La réaction très positive de Martine est d’autant plus étonnante qu’elle était tout à fait consciente que ce serait elle qui fournirait la plus grande aide : « je m’attendais à ce qu’elle me demande plus de services que moi je lui en demande, et c’était correct » (Martine Bédard, entrevue 101). Au final, c’est donc le sens de la famille qui amène Martine à accepter la cohabitation. Comme nous l’avons vu lorsque nous avons abordé les motivations menant à la cohabitation intergénérationnelle, les Tremblay (Mario et Germaine) montrent bien qu’ils sont tout à fait conscients du fait que l’aide provenait davantage de leur part que de celle de leur frère et sœur mariés. Ils ont contrebalancé le sentiment d’offrir davantage d’aide en se gardant la priorité sur le choix du duplex et de leur logement.

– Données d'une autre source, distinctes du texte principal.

(** The series that branch writes under [k]. *)
Definition key_column (df : list OHLCVCandle) (k : string) : list (option R) :=
  if String.eqb k "ema_20" then Qseries_to_R (calculate_ema df 20)
  else if String.eqb k "ema_50" then Qseries_to_R (calculate_ema df 50)
  else if String.eqb k "ema_200" then Qseries_to_R (calculate_ema df 200)
  else if String.eqb k "rsi_14" then Qseries_to_R (calculate_rsi df 14)
  else if String.eqb k "bb_upper" then bb_upper (calculate_bollinger_bands df)
  else if String.eqb k "bb_middle" then bb_middle (calculate_bollinger_bands df)
  else if String.eqb k "bb_lower" then bb_lower (calculate_bollinger_bands df)
  else if String.eqb k "volume_sma" then calculate_volume_sma df
  else [].

(** Non-decreasing closes. *)
Fixpoint nondecreasing_b (xs : list Q) : bool :=
  match xs with
  | x :: ((y :: _) as t) => Qle_bool x y && nondecreasing_b t
  | _ => true
  end.

(** Sixty candles all closing at 7. *)
Definition flat_candles : list OHLCVCandle :=
  candles_of (repeat 7 60).

(** * Verification *)

(** ** General lemmas *)

Lemma opt_Qeqb_complete (a b : option Q) : opt_Qeq a b -> opt_Qeqb a b = true.
Proof.
  destruct a, b; simpl; auto.
  intro H; apply Qeq_bool_iff; exact H.
Qed.

Lemma series_eqb_complete (s t : list (option Q)) :
  Forall2 opt_Qeq s t -> series_eqb s t = true.
Proof.
  induction 1 as [|a b s t Hab _ IH]; simpl; auto.
  rewrite (opt_Qeqb_complete _ _ Hab), IH; reflexivity.
Qed.

Lemma Forall2_of_nth_error {A B : Type} (P : A -> B -> Prop) (l1 : list A) (l2 : list B) :
  List.length l1 = List.length l2 ->
  (forall i a b, nth_error l1 i = Some a -> nth_error l2 i = Some b -> P a b) ->
  Forall2 P l1 l2.
Proof.
  revert l2; induction l1 as [|a l1 IH]; intros [|b l2] Hlen Hnth;
    simpl in Hlen; try discriminate; constructor.
  - apply (Hnth 0%nat); reflexivity.
  - apply IH; [lia|]. intros i x y H1 H2. apply (Hnth (S i)); assumption.
Qed.

Lemma length_ewm_run (alpha prev : Q) (xs : list Q) :
  List.length (ewm_run alpha prev xs) = List.length xs.
Proof.
  revert prev; induction xs; simpl; intros; auto.
Qed.

Lemma length_ewm_noadjust (alpha : Q) (xs : list Q) :
  List.length (ewm_noadjust alpha xs) = List.length xs.
Proof.
  destruct xs; simpl; rewrite ?length_ewm_run; auto.
Qed.

Lemma length_mask_min_periods (k m : nat) (ys : list Q) :
  List.length (mask_min_periods k m ys) = List.length ys.
Proof.
  revert k; induction ys; simpl; intros; auto.
Qed.

Lemma nth_error_mask_min_periods (k m i : nat) (ys : list Q) :
  nth_error (mask_min_periods k m ys) i
  = option_map (fun y => if Nat.ltb (S (k + i)) m then None else Some y)
      (nth_error ys i).
Proof.
  revert k i; induction ys as [|y ys IH]; intros k [|i]; simpl; auto.
  - rewrite Nat.add_0_r; reflexivity.
  - rewrite IH, Nat.add_succ_r; reflexivity.
Qed.

(** ** EMA *)

Lemma ema_rec_head_proper (alpha y y' : Q) (l : list Q) (j : nat) :
  y == y' -> ema_rec alpha (y :: l) j == ema_rec alpha (y' :: l) j.
Proof.
  intro Hy; induction j as [|j IH]; simpl.
  - exact Hy.
  - rewrite IH; reflexivity.
Qed.

Lemma ema_rec_shift (alpha x0 x1 : Q) (l : list Q) (j : nat) :
  ema_rec alpha (x0 :: x1 :: l) (S j)
  == ema_rec alpha ((x1 * alpha + x0 * (1 - alpha)) :: l) j.
Proof.
  induction j as [|j IH].
  - reflexivity.
  - change (ema_rec alpha (x0 :: x1 :: l) (S (S j)))
      with (nth (S (S j)) (x0 :: x1 :: l) 0 * alpha
            + ema_rec alpha (x0 :: x1 :: l) (S j) * (1 - alpha)).
    rewrite IH; reflexivity.
Qed.

Lemma ewm_run_nth (alpha : Q) (xs : list Q) (x0 : Q) (i : nat) :
  (i <= List.length xs)%nat ->
  nth i (x0 :: ewm_run alpha x0 xs) 0 == ema_rec alpha (x0 :: xs) i.
Proof.
  revert x0 i; induction xs as [|x1 xs IH]; intros x0 i Hi.
  - simpl in Hi. replace i with 0%nat by lia. reflexivity.
  - destruct i as [|j]; [reflexivity|].
    simpl in Hi.
    change (nth (S j) (x0 :: ewm_run alpha x0 (x1 :: xs)) 0)
      with (nth j (((1 - alpha) * x0 + alpha * x1)
                     :: ewm_run alpha ((1 - alpha) * x0 + alpha * x1) xs) 0).
    rewrite IH by lia.
    rewrite ema_rec_shift.
    apply ema_rec_head_proper. ring.
Qed.

(** The [ta] EMA is the recursion seeded with the first close, reported
    from index [period-1] on. *)
Lemma ta_ema_first_seed (closes : list Q) (period : nat) :
  Forall2 opt_Qeq (ta_ema closes period) (ema_first_seed closes period).
Proof.
  apply Forall2_of_nth_error.
  - unfold ta_ema, ewm_mean, ema_first_seed.
    rewrite length_mask_min_periods, length_ewm_noadjust, length_map, length_seq.
    reflexivity.
  - intros i a b H1 H2.
    unfold ta_ema, ewm_mean in H1. rewrite nth_error_mask_min_periods in H1.
    unfold ema_first_seed in H2. rewrite nth_error_map, nth_error_seq in H2.
    destruct (Nat.ltb_spec i (List.length closes)) as [Hlt|Hge]; [|discriminate].
    simpl in H2. injection H2 as <-.
    destruct closes as [|x0 xs]; [simpl in Hlt; lia|].
    simpl ewm_noadjust in H1.
    destruct (nth_error (x0 :: ewm_run (ema_alpha period) x0 xs) i) as [y|] eqn:Hy;
      [|discriminate].
    simpl in H1. injection H1 as <-.
    apply nth_error_nth with (d := 0) in Hy.
    destruct (Nat.ltb_spec (S i) period), (Nat.ltb_spec i (period - 1));
      try lia; simpl; auto.
    rewrite <- Hy. apply ewm_run_nth. simpl in Hlt. lia.
Qed.

(** C1 (counterexample): on the closes [20, 0, ..., 0] (20 candles) the
    EMA(20) of the indicator engine is not the series seeded with the mean
    of the first 20 closes: at index 19 it is [20 * (19/21)^19], not 1. *)
Lemma calculate_ema_sma_seed_cex :
  ~ Forall2 opt_Qeq
      (calculate_ema (candles_to_dataframe ema_cex_candles) 20)
      (ema_sma_seed (map close (candles_to_dataframe ema_cex_candles)) 20).
Proof.
  intro H. apply series_eqb_complete in H. vm_compute in H. discriminate.
Qed.

(** C1 (amended): for every nonempty candle list and every period in
    [{20, 50, 200}], the EMA of the indicator engine is absent at the indices [i < period-1] and, at every
    [i >= period-1], equals the recursion
    [ema[i] = close[i]*alpha + ema[i-1]*(1-alpha)], [alpha = 2/(period+1)],
    started from [ema[0] = close[0]] (not from the mean of the first
    [period] closes). *)
Theorem calculate_ema_first_close_seed (candles : list OHLCVCandle) (period : nat) :
  (period = 20 \/ period = 50 \/ period = 200)%nat ->
  candles <> [] ->
  Forall2 opt_Qeq
    (calculate_ema (candles_to_dataframe candles) period)
    (ema_first_seed (map close (candles_to_dataframe candles)) period).
Proof.
  intros _ _. apply ta_ema_first_seed.
Qed.

Lemma calculate_ema_first_close_seed_witness :
  (20 = 20 \/ 20 = 50 \/ 20 = 200)%nat /\ ema_cex_candles <> [] /\
  Forall2 opt_Qeq
    (calculate_ema (candles_to_dataframe ema_cex_candles) 20)
    (ema_first_seed (map close (candles_to_dataframe ema_cex_candles)) 20).
Proof.
  split; [left; reflexivity|split; [vm_compute; discriminate|]].
  apply calculate_ema_first_close_seed; [left; reflexivity|vm_compute; discriminate].
Defined.

(** ** Result records of [calculate_indicators] *)

(** Every record keeps its [timestamp] entry at the head. *)
Definition has_timestamp (t : Z) (d : dict) : Prop :=
  exists rest, d = ("timestamp"%string, VInt t) :: rest.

Ainsi, chez les Bédard et chez les Tremblay, la famille étant un incontournable, leur réflexion n’a pas été très longue au moment où l’idée de la cohabitation intergénérationnelle a été mise sur la table. Si Martine Bédard a accepté sans condition, en étant tout à fait consciente du déséquilibre de l’aide, Mario et Germaine Tremblay ont quant à eux cherché une certaine compensation au moment du choix du duplex.